Ms Burton told an Oireachtas committee yesterday a similar bank account monitoring system was in force in Australia and she was studying it to see if it could be introduced in Ireland.
“If there are large transactions, which there could be in some cases, going through bank accounts . . . maybe somebody should look at these transactions,” said Ms Burton, who has already held talks with Australian officials about the anti-fraud measure.
The proposal to monitor the bank accounts of welfare recipients is one of several measures being considered as part of a plan to tackle welfare fraud, which will be launched in September.
Last year the Department of Social Protection achieved welfare fraud control savings of €483 million, which was short of its target of €533 million in control savings.
Ms Burton said she would adopt a “zero tolerance approach” to welfare fraud, and would like to create the equivalent of a “welfare fraud squad”.
She said details of the anti-fraud plan would be finalised in coming weeks, but revealed that it would place an emphasis on increasing home visits by investigators and face-to-face interviews of people suspected of fraud.
Ms Burton said the huge increase in social welfare applications in recent years forced inspectors to become engaged in more paperwork.
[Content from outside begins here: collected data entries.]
Lemma mergeResMeta_header rm m :
  m_header (mergeResMeta rm m) = m_header m /\ Payload (mergeResMeta rm m) = Payload m.
Proof. unfold mergeResMeta. by repeat split_match. Qed.

(** The gateway's answer for the outcome of a request, beside the message of a connection. *)
Lemma agrees_outcome req rm r wh wh' :
  ServerErrorFunc s = None -> plain_header (m_header req) ->
  wr_status wh = None -> wr_body wh = [] -> outcome s req r ->
  wh' = match r.2 with
        | Some err => WriteHeader 500 (set_error_headers err wh)
        | None => let res := gatewayMeta rm r.1 in
                  w_Write (Payload res)
                    (w_Set XMeta (Values_Encode (Values_of (default ∅ (Metadata res)))) wh)
        end ->
  agrees wh' (on_wire (mergeResMeta rm r.1)) r.2.
Proof.
  intros Hsf (Hok & Hst & Hct & _) Hs Hb [data Ho] ->.
  set (n := set_payload data (newResponse req)) in Ho.
  assert (header_ok (m_header n)) as Hn.
  { change (m_header n) with (m_header (newResponse req)). apply (newResponse_answers req Hok). }
  assert (MessageStatusType (m_header n) = 0) as Hn0.
  { assert (is_byte Response) by (unfold is_byte, Response; lia).
    assert (is_byte None_) as HbN by (unfold is_byte, None_; lia).
    change (m_header n) with (SetMessageType Response (SetCompressType None_ (m_header req))).
    refine (eq_trans (f_equal hv_status (hview_SetMessageType Response _ _ _)) _);
      [by apply header_ok_SetCompressType|done|]. cbn [hv_status].
    exact (eq_trans (f_equal hv_status (hview_SetCompressType None_ _ Hok HbN)) Hst). }
  destruct (mergeResMeta_header rm r.1) as [Hh Hp].
  unfold agrees, on_wire. cbn [m_header set_header].
  destruct r as [m [err|]]; cbn [fst snd] in *.
  - injection Ho as Hm.
    assert (m_header m = SetMessageStatusType StatusError (m_header n)) as Hmh by by rewrite Hm.
    assert (header_ok (m_header m)) as Hmok by (rewrite Hmh; by apply header_ok_SetMessageStatusType).
    split_and!.
    + unfold status, WriteHeader, set_error_headers. cbn. by rewrite Hs.
    + done.
    + change (wr_Header (WriteHeader ?c ?x)) with (wr_Header x). unfold set_error_headers.
      rewrite Get_w_Set_ne by (vm_compute; discriminate). apply Get_w_Set.
    + apply Get_w_Set.
    + rewrite status_compress by by rewrite Hh. rewrite Hh, Hmh.
      assert (is_byte StatusError) as Hb1 by (unfold is_byte, StatusError; lia).
      exact (f_equal hv_status (hview_SetMessageStatusType StatusError _ Hn Hb1)).
    + intros Ht. change (Metadata (set_header ?h ?x)) with (Metadata x).
      apply mergeResMeta_keeps; [|done]. rewrite Hm. cbn. rewrite Hsf. by rewrite lookup_insert_eq.
  - injection Ho as ->. split_and!.
    + unfold status, w_Write. cbn. by rewrite Hs.
    + rewrite Hp. unfold w_Write, gatewayMeta. cbn [wr_body w_Set]. rewrite Hb.
      by destruct (bool_decide (rm = ∅)).
    + rewrite status_compress by by rewrite Hh. rewrite Hh, Hn0. done.
    + change (Metadata (set_header ?h ?x)) with (Metadata x).
      cbv zeta. change (wr_Header (w_Write ?d ?x)) with (wr_Header x). rewrite Get_w_Set.
      rewrite Values_Encode_of, meta_roundtrip. unfold gatewayMeta, mergeResMeta.
      destruct (bool_decide (rm = ∅)); [done|]. cbn. by rewrite (right_id_L ∅ (∪)).
Qed.


Lemma prefix_bytes p k : String.prefix p k = true -> exists r, string_bytes k = string_bytes p ++ r.
Proof.
  revert k. induction p as [|a p IH]; intros k Hk; [by exists (string_bytes k)|].
  destruct k as [|b k]; [done|]. cbn in Hk. destruct (Ascii.ascii_dec a b) as [<-|]; [|done].
  apply IH in Hk as [r Hr]. exists r. unfold string_bytes in *. cbn. by rewrite Hr.
Qed.

(** The loop of the error branch that copies the request's X-RPCX headers never copies one:
    the keys of a header are canonical, and the prefix is not. *)
Lemma copied_headers_nil h : canonical h -> copied_headers h = [].
Proof.
  intros Hc. unfold copied_headers.
  assert (forall k v, (k, v) ∈ map_to_list h -> String.prefix "X-RPCX-" k <> true) as Hp.
  { intros k v Hin%elem_of_map_to_list Hk. destruct (Hc k) as [Ht Hk']; [eauto|].
    apply prefix_bytes in Hk as [r Hr]. unfold CanonicalHeaderKey in Hk'. rewrite Ht in Hk'.
    apply (f_equal string_bytes) in Hk'. rewrite Hr in Hk'.
    assert (bytes_ok r) as Hb.
    { pose proof (string_bytes_ok k) as Hb. rewrite Hr in Hb. apply bytes_ok_app in Hb. apply Hb. }
    change (string_bytes "X-RPCX-" ++ r) with ([88; 45; 82; 80; 67; 88; 45] ++ r) in Hk'.
    cbn [canonical_bytes app] in Hk'. rewrite string_bytes_string in Hk'.
    - cbn in Hk'. discriminate Hk'.
    - cbn [to_upper to_lower]. repeat (apply bytes_ok_cons; split; [unfold is_byte; cbn; lia|]).
      clear -Hb. generalize (45 =? 45)%Z. induction Hb as [|b r Hb _ IH]; intros u; [constructor|].
      cbn [canonical_bytes]. apply bytes_ok_cons. split; [|apply IH].
      unfold to_upper, to_lower, is_byte in *. destruct u; split_match; zbool; lia. }
  revert Hp. generalize (map_to_list h). induction l as [|[k v] l IH]; intros Hp; [done|].
  cbn. rewrite bool_decide_eq_false_2 by (eapply Hp; left). apply IH.
  intros k' v' Hin. eapply Hp. by right.
Qed.

(** ** Requests that are refused *)

Lemma set_error_headers_fields err wh :
  wr_status (set_error_headers err wh) = wr_status wh /\
  wr_body (set_error_headers err wh) = wr_body wh /\
  Header_Get (wr_Header (set_error_headers err wh)) XErrorMessage = Error_text err /\
  Header_Get (wr_Header (set_error_headers err wh)) XMessageStatusType = "Error"%string.
Proof.
  unfold set_error_headers. split_and!; [done|done|apply Get_w_Set|].
  rewrite Get_w_Set_ne by (vm_compute; discriminate). apply Get_w_Set.
Qed.

Lemma check_request_error r sp e wh :
  exists wh', wr_status wh' = wr_status wh /\ wr_body wh' = wr_body wh /\
    check_request r sp (Some e) wh = (Some e, wh').
Proof.
  unfold check_request. do 3 rewrite bool_decide_eq_false_2 by (by intros [? _]).
  eexists. split_and!; [..|reflexivity]; done.
Qed.

Lemma copy_headers_fields l wh :
  wr_status (foldl (fun wh '(k, v) => w_Set k v wh) wh l) = wr_status wh /\
  wr_body (foldl (fun wh '(k, v) => w_Set k v wh) wh l) = wr_body wh.
Proof. revert wh. induction l as [|[k v] l IH]; intros wh; [done|]. cbn [foldl]. by rewrite !(proj1 (IH _)), !(proj2 (IH _)). Qed.

(** A request that cannot be converted is answered with the error in the headers, but with
    status 200, and nothing of the server runs; one that is not authenticated is answered with
    status 401 and its service is not called. *)
Theorem gateway_refuses r path w :
  Plugins s = [] -> PostHTTPRequest = [] ->
  (forall e, HTTPRequest2RpcxRequest (with_path r path) = Er e ->
     exists wh, handleGatewayRequest r path w = (w, Ok wh) /\ status wh = 200 /\ wr_body wh = [] /\
       Header_Get (wr_Header wh) XErrorMessage = Error_text e /\
       Header_Get (wr_Header wh) XMessageStatusType = "Error"%string) /\
  (forall req w1 e, complete (with_path r path) ->
     HTTPRequest2RpcxRequest (with_path r path) = Ok req -> auth s req w = (w1, Some e) ->
     exists wh, handleGatewayRequest r path w = (w1, Ok wh) /\ status wh = 401 /\ wr_body wh = [] /\
       Header_Get (wr_Header wh) XErrorMessage = Error_text e /\
       Header_Get (wr_Header wh) XMessageStatusType = "Error"%string).
Proof.
  intros Hp Hh.
  unfold handleGatewayRequest, DoPreReadRequest, DoPostHTTPRequest, DoPostReadRequest,
    DoPreWriteResponse. rewrite Hp, Hh.
  cbn [fmap list_fmap run_until_error thread_until_error DoPostWriteResponse answer_unless]. fold (with_path r path).
  set (wh0 := w_Set XMessageID _ _). split.
  - intros e ->. destruct (check_request_error (with_path r path) (Header_Get (rq_Header (with_path r path)) XServicePath) e wh0)
      as (wh1 & Hs & Hb & ->).
    eexists. split; [reflexivity|]. unfold status.
    set (wh2 := foldl _ wh1 _). destruct (copy_headers_fields (copied_headers (rq_Header (with_path r path))) wh1) as [Hs2 Hb2].
    fold wh2 in Hs2, Hb2. destruct (set_error_headers_fields e wh2) as (Hs3 & Hb3 & H1 & H2).
    rewrite Hs3, Hb3, Hs2, Hb2, Hs, Hb. split_and!; done.
  - intros req w1 e Hcomp -> Hauth.
    destruct (check_request_complete (with_path r path) wh0 Hcomp) as (wh1 & Hs1 & Hb1 & ->).
    rewrite Hauth. eexists. split; [reflexivity|].
    destruct (set_error_headers_fields e wh1) as (Hs3 & Hb3 & H1 & H2).
    unfold status, WriteHeader. cbn [wr_status wr_body wr_Header].
    rewrite Hs3, Hb3, <- Hs1, <- Hb1. split_and!; done.
Qed.
End Handling.

(** ** A concrete gateway *)

Section Demo.
Local Instance demo_compressors : Compressors := fun _ => None.

Definition demo_http : HTTPRequest := http_of (demo_request [1; 2]).

Definition demo_message : Message :=
  MkMessage (SetSerializeType MsgPack (SetSeq 5 (SetMessageType Request newHeader)))
    "Arith" "Rev" None [1; 2] nil_slice.

Lemma demo_complete : complete (with_path demo_http "/Arith").
Proof. split_and!; vm_compute; discriminate. Qed.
Her goal was to free them from their desks to go out and do more inspections.
“It is important that inspectors do go out and revisit and make connections, so there is knowledge in the community that people who are defrauding social welfare won’t get a free ride and free passage on the backs of people working.”
Some committee members raised concerns about foreign nationals, who are no longer living in the country, returning through Dublin airport once a month to claim welfare benefits. They also expressed concern about recent news that there are 2.62 million more personal public service numbers in circulation than there are people in the country.
Ms Burton said the department was reviewing the information on the numbers, which are required for people to claim social welfare or work.
Any move to monitor bank accounts of private individuals is certain to raise concerns about privacy and could fall foul of data protection legislation. However, department officials say these concerns could be addressed by legislation and point to existing monitoring and reporting powers in money laundering and anti-terrorist legislation.